• EXTRACTED INFORMATION:
(** * ZenChain (ZC.py): blocks, proof of work, ledger and NFT registry

    A shallow embedding of [src/ZC.py].  The three classes of the program
    ([Transaction], [Block], [ZenChain]) become three modules of the same
    names; the library calls the program relies on ([hashlib.sha256],
    [json.dumps(..., sort_keys=True)]) are embedded as executable
    functions in the modules [SHA256] and [Json], and checked against the
    digests [hashlib] gives for the same objects.

    Conventions of the embedding:
    - Python [str] is [string]; a character is a code point below 256.
    - The ledger operations ([Transaction], [Block], mining, the validity
      scan, the NFT registry) carry amounts and clock readings that are
      Python [int]s, embedded as [Z].
    - [get_balance] is the one operation that computes with amounts, and
      the program also passes it [float]s ([float(input(...))] in the
      command loop).  It is embedded over Python numbers, module [Python]:
      an [int] of any size or a [float], an IEEE 754 binary64 with
      rounding to nearest, ties to even, and with the conversion of an
      [int] operand that Python makes in mixed arithmetic.  [get_balance]
      reads of the ledger the chain, of a block its transaction list and
      of a transaction its sender, recipient and amount: module [Accounts]
      holds these attributes and the loop over them, and [Accounts.of_ledger]
      is what [get_balance] sees of a ledger with [int] amounts.  A
      decimal [float] literal stands, as in Python, for the nearest
      binary64.
    - [time.time()] is a read of the environment: every operation that
      reads the clock takes the value read as an explicit argument.
    - The difficulty is a number of characters, a [nat].
    - [print] calls have no effect on the state and are dropped.
    - The unbounded [while] loop of [mine_block] takes a fuel argument and
      returns [None] when the fuel runs out.
    - Lists and dictionaries are embedded by value.  The program never
      writes through two references to one object:
      [mine_pending_transactions] hands the pending list to the new block
      and binds [pending_transactions] to a fresh list, and the entries of
      the registry and the payloads of transactions are built afresh.
    - The QR code and the command loop ([generate_qr_code], [main]) are
      input and output around these operations and are not embedded. *)

From Stdlib Require Import PrimFloat SpecFloat FloatOps.
From Stdlib Require Import ZArith List String Ascii Lia Bool.
From stdpp Require Import base decidable option list strings pretty gmap finite.
(** X7. The record that the loop of the worker refreshes does not carry
    the template path, so the scan of the process table by template finds
    nothing. A stop request for such a record whose pid names no live
    process (the engine has just exited, or the dashboard was restarted)
    falls back on every engine process: each live process that has
    [talkingtomachines] in its command line and may be signalled is not
    running afterwards, whatever run it belongs to. *)
Theorem stop_experiment_sweeps_engines w (experiment_id : string) (l : wlocal) (t : Z)
    (proc_info : option record) (count : nat) (q : Z) (pq : proc) :
  lock w = false →
  mem w !! experiment_id = Some (tick_record l t proc_info count) →
  (0 ≤ process l)%Z →
  is_running w (process l) = false →
  procs w !! q = Some pq →
  alive pq = true →
  is_engine pq = true →
  denied pq = false →
  is_running (world_of (stop_experiment experiment_id w)) q = false.
Proof.
  intros Hl Hm Hpos Hgone Hq Ha He Hd.
  set (r := tick_record l t proc_info count) in *.
  assert (Hs : field_is r "status" "running" = true) by reflexivity.
  assert (H1 : find_by_pid r (set_lock true w) = Done [] (set_lock true w)).
  { apply find_by_pid_stale. unfold pid_is_stale.
    change (r !! "process_pid") with (Some (VInt (process l))). split; assumption. }
  assert (H2 : find_by_template r (set_lock true w) = Done [] (set_lock true w))
    by (apply find_by_template_blind; reflexivity).
  assert (Hin : q ∈ (filter (λ e, is_engine e.2 = true) (process_iter (set_lock true w))).*1).
  { apply list_elem_of_fmap. exists (q, pq). split; [reflexivity|].
    apply list_elem_of_filter. split; [exact He|].
    apply process_iter_spec. split; assumption. }
  destruct (stop_experiment_found w experiment_id r [] [] _ Hl Hm Hs H1 H2 eq_refl)
    as [_ Hdead].
  { intros E. rewrite E in Hin. inversion Hin. }
  apply (Hdead q Hin). intros p Hp. congruence.
Qed.
End StopEffects.

(** X6 on a machine where the engine of the run has a child that ignores
    SIGTERM, beside the engine of another run. *)
Lemma stop_experiment_kills_family_witness :
  lock w_family = false ∧
  mem w_family !! "t_1" = Some rec_running ∧
  field_is rec_running "status" "running" = true ∧
  rec_running !! "process_pid" = Some (VInt 4242) ∧
  (0 < 4242)%Z ∧
  procs w_family !! 4242%Z = Some engine_mine ∧
  alive engine_mine = true ∧
  let family := 4242%Z :: filter (λ c, is_running w_family c = true) (children engine_mine) in
  let w' := world_of (stop_experiment "t_1" w_family) in
  (∀ q, q ∈ family → signalable w_family q → is_running w' q = false) ∧
  (∃ sigs, effects w' = effects w_family ++ sigs ∧
           Forall (λ e, ∃ q s, e = Signal q s ∧ q ∈ family) sigs) ∧
  (∀ q, q ∉ family → procs w' !! q = procs w_family !! q) ∧
  results w' = results w_family ∧
  mem w' = mem w_family.
Proof.
  split; [reflexivity|]. split; [reflexivity|]. split; [reflexivity|].
  split; [reflexivity|]. split; [lia|]. split; [reflexivity|]. split; [reflexivity|].
  apply (stop_experiment_kills_family w_family "t_1" rec_running 4242 engine_mine);
    try reflexivity; lia.
Defined.

(** X7 on a machine that was restarted while another run goes on. *)
Lemma stop_experiment_sweeps_engines_witness :
  lock w_restarted = false ∧
  mem w_restarted !! "t.xlsx_20240101_120000" = Some (tick_record l_loop 1010 None 0) ∧
  (0 ≤ process l_loop)%Z ∧
  is_running w_restarted (process l_loop) = false ∧
  procs w_restarted !! 7%Z = Some engine_other ∧
  alive engine_other = true ∧
  is_engine engine_other = true ∧
  denied engine_other = false ∧
  is_running (world_of (stop_experiment "t.xlsx_20240101_120000" w_restarted)) 7 = false.
Proof.
  split; [reflexivity|]. split; [reflexivity|]. split; [simpl; lia|].
  split; [reflexivity|]. split; [reflexivity|]. split; [reflexivity|].
  split; [reflexivity|]. split; [reflexivity|].
  apply (stop_experiment_sweeps_engines w_restarted "t.xlsx_20240101_120000" l_loop 1010
           None 0 7 engine_other); try reflexivity. simpl; lia.
Defined.
Lemma filter_nil_iff {A} (f : A -> bool) (l : list A) :
  List.filter f l = [] <-> forall x, In x l -> f x = false.
Proof.
  induction l as [|a l IH]; cbn [List.filter].
  - split; [intros _ x [] | reflexivity].
  - destruct (f a) eqn:Ha; split.
    + discriminate.
    + intros H. rewrite (H a (or_introl eq_refl)) in Ha. discriminate Ha.
    + intros H x [<-|Hx]; [exact Ha | apply IH; assumption].
    + intros H. apply IH. intros x Hx. apply H. right; exact Hx.
Qed.

(** The ids reported missing are exactly the requested ids without a work
    item of that id in the caller's tenant. *)
Lemma in_missing_ids user ids w id :
  In id (missing_ids user ids w)
  <-> In id ids /\ ~ work_item_exists (user_tenant_id user) id w.
Proof.
  unfold missing_ids, work_item_exists. rewrite filter_In, negb_true_iff. split.
  - intros [Hin Hnot]. split; [exact Hin|]. intros (wi & Hwi & Ht & Hid).
    assert (Hfound : array_includes
              (List.map wi_id
                 (List.filter (fun wi => String.eqb (wi_tenant_id wi) (user_tenant_id user)
                                         && array_includes ids (wi_id wi))
                              (work_items w))) id = true).
    { apply array_includes_In, in_map_iff. exists wi; split; [exact Hid|].
      apply filter_In; split; [exact Hwi|]. apply andb_true_iff; split.
      - apply String.eqb_eq, Ht.
      - apply array_includes_In. rewrite Hid. exact Hin. }
    congruence.
  - intros [Hin Hnot]. split; [exact Hin|].
    destruct (array_includes _ id) eqn:Hfound; [|reflexivity].
    exfalso. apply Hnot. apply array_includes_In, in_map_iff in Hfound as (wi & Hid & Hwi).
    apply filter_In in Hwi as [Hwi Hc]. apply andb_true_iff in Hc as [Ht _].
    apply String.eqb_eq in Ht. exists wi; auto.
Qed.

Lemma work_item_exists_dec tenant id w :
  {work_item_exists tenant id w} + {~ work_item_exists tenant id w}.
Proof.
  unfold work_item_exists.
  destruct (List.find (fun wi => String.eqb (wi_tenant_id wi) tenant
                                 && String.eqb (wi_id wi) id) (work_items w))
    as [wi|] eqn:Hfind.
  - left. apply find_some in Hfind as [Hin Hc]. apply andb_true_iff in Hc as [Ht Hi].
    apply String.eqb_eq in Ht, Hi. exists wi; auto.
  - right. intros (wi & Hin & Ht & Hi). apply (find_none _ _ Hfind) in Hin.
    rewrite Ht, Hi, !String.eqb_refl in Hin. discriminate Hin.
Qed.

Lemma missing_ids_nil user ids w :
  missing_ids user ids w = []
  <-> forall id, In id ids -> work_item_exists (user_tenant_id user) id w.
Proof.
  split.
  - intros Hnil id Hin.
    destruct (work_item_exists_dec (user_tenant_id user) id w) as [He|Hne]; [exact He|].
    assert (Hm : In id (missing_ids user ids w)) by (apply in_missing_ids; auto).
    rewrite Hnil in Hm. destruct Hm.
  - intros Hall. destruct (missing_ids user ids w) as [|m ms] eqn:Hm; [reflexivity|].
    assert (Hin : In m (missing_ids user ids w)) by (rewrite Hm; left; reflexivity).
    apply in_missing_ids in Hin as [Hin Hnot]. exfalso. exact (Hnot (Hall m Hin)).
Qed.


Lemma would_cycle_query_false rows tenant start target :
  would_cycle_query rows tenant start target = false
  <-> forall n, (S n <= 20)%nat -> ~ walk (tenant_edges tenant rows) (S n) start target.
Proof.
  pose proof (would_cycle_query_spec rows tenant start target) as Hspec.
  destruct (would_cycle_query rows tenant start target); split.
  - discriminate.
  - intros H. exfalso. destruct (proj1 Hspec eq_refl) as (n & Hn & Hw). exact (H n Hn Hw).
  - intros _ n Hn Hw.
    assert (Habs : false = true) by (apply Hspec; exists n; auto). discriminate Habs.
  - reflexivity.
Qed.

(** X2. [wouldCreateCycle] reads only: it answers [has_cycles] exactly when
    a walk of 1 to 20 stored edges of the tenant leads from [toId] to
    [fromId], and then its one chain is [[toId, fromId]]. *)
Theorem wouldCreateCycle_exact (tenantId fromId toId : string) (w : World) :
  exists r,
    wouldCreateCycle tenantId fromId toId w = (Ok r, w)
    /\ (has_cycles r = true
        <-> exists n, (S n <= 20)%nat
                      /\ walk (tenant_edges tenantId (dependency_edges w)) (S n) toId fromId)
    /\ cycles r = (if has_cycles r then [[toId; fromId]] else [])
    /\ affected_work_items r = (if has_cycles r then [fromId; toId] else []).
Proof.
  unfold wouldCreateCycle, read, bind, ret. eexists. split; [reflexivity|].
  cbn [has_cycles cycles affected_work_items].
  split; [apply would_cycle_query_spec|]. split; reflexivity.
Qed.

Lemma duplicate_check_false user data w :
  (0 <? length
     (List.filter (fun de => String.eqb (dep_tenant_id de) (user_tenant_id user)
                             && String.eqb (dep_from_id de) (req_from_id data)
                             && String.eqb (dep_to_id de) (req_to_id data))
                  (dependency_edges w)))%nat = false
  <-> ~ edge_stored (user_tenant_id user) (req_from_id data) (req_to_id data) w.
Proof.
  unfold edge_stored. split.
  - intros Hlen (de & Hin & Ht & Hf & Hto).
    assert (Hde : In de (List.filter
                (fun de => String.eqb (dep_tenant_id de) (user_tenant_id user)
                           && String.eqb (dep_from_id de) (req_from_id data)
                           && String.eqb (dep_to_id de) (req_to_id data))
                (dependency_edges w))).
    { apply filter_In; split; [exact Hin|]. rewrite Ht, Hf, Hto, !String.eqb_refl.
      reflexivity. }
    destruct (List.filter _ (dependency_edges w)); [destruct Hde | discriminate Hlen].
  - intros Hnot. destruct (List.filter _ (dependency_edges w)) as [|de l] eqn:Hfilter;
      [reflexivity|]. exfalso. apply Hnot.
    assert (Hde : In de (de :: l)) by (left; reflexivity). rewrite <- Hfilter in Hde.
    apply filter_In in Hde as [Hin Hc]. apply andb_true_iff in Hc as [Hc Hto].
    apply andb_true_iff in Hc as [Ht Hf]. apply String.eqb_eq in Ht, Hf, Hto.
    exists de; auto.
Qed.


(** ** Update and delete *)

Lemma fold_assign_patched now data d :
  fold_left assign (build_updates data ++ [SetUpdatedAt now])%list d = patched now data d.
Proof.
  unfold build_updates, patched.
  destruct (upd_dependency_type data), (upd_lag_days data), (upd_metadata data);
    reflexivity.
Qed.

Lemma build_updates_nil data :
  build_updates data = [] <-> ~ patch_present data.
Proof.
  unfold build_updates, patch_present.
  destruct (upd_dependency_type data), (upd_lag_days data), (upd_metadata data);
    cbn;
    (split;
     [ intros Heq; try discriminate Heq; intros [H|[H|H]]; apply H; reflexivity
     | intros H; try reflexivity; exfalso; apply H;
       first [left; discriminate | right; left; discriminate | right; right; discriminate] ]).
Qed.
(** * REMEDI benchmarks: a shallow embedding and its verified properties

    The development embeds the evaluation core of the repository:

    - [src/benchmarks.py]: the essence and the classification benchmark;
    - [scripts/benchmark.py]: the benchmark driver ([load_editor],
      [prepend_context], [group_by_id], and of [main] the check of the
      editors directory, the choice of the layers and the per-layer loop).

    Python values are modelled as follows.  A [float] is an IEEE 754 binary64
    number (Rocq's primitive [float]); an [int] is a [Z]; a [str] is a
    [string]; [None]-able arguments are [option]s; a [dict] whose iteration
    order is observed is an association list in insertion order, any other
    [dict] is a [gmap]; an exception is a value of [exn] carried by [result].
    Capabilities the repository consumes from outside (the model, the
    tokenizer, the editor, the metric primitives, the file formats) are the
    fields of type classes. *)

From Stdlib Require Import Floats.
From stdpp Require Import gmap strings list pretty sorting.

Open Scope string_scope.
Open Scope Z_scope.

(** ** Python prelude *)

Module Py.

Inductive exn : Type :=
  | ValueError (msg : string)
  | KeyError (key : string)
  | NameError (name : string)
  | AttributeError (name : string)
  | TypeError (msg : string)
  | IndexError (msg : string)
  | StopIteration
  | OSError (msg : string)
  | RuntimeError (msg : string).

Inductive result (A : Type) : Type :=
  | Ok (a : A)
  | Raise (e : exn).
Arguments Ok {A} a.
Arguments Raise {A} e.

#[global] Instance result_ret : MRet result := fun A a => Ok a.
#[global] Instance result_bind : MBind result := fun A B f m =>
  match m with
  | Ok a => f a
  | Raise e => Raise e
  end.

(** [for x in xs: s = body(x, s)], stopping at the first exception. *)
Fixpoint for_in {A S : Type} (xs : list A) (body : A → S → result S) (s : S)
    : result S :=
  match xs with
  | [] => Ok s
  | x :: xs' => s' ← body x s; for_in xs' body s'
  end.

• EXERCISE AIM: Write out every line of the listing that holds the word "registry".

• RESULT OF THIS EXERCISE:
(** * ZenChain (ZC.py): blocks, proof of work, ledger and NFT registry
      scan, the NFT registry) carry amounts and clock readings that are
      the registry and the payloads of transactions are built afresh.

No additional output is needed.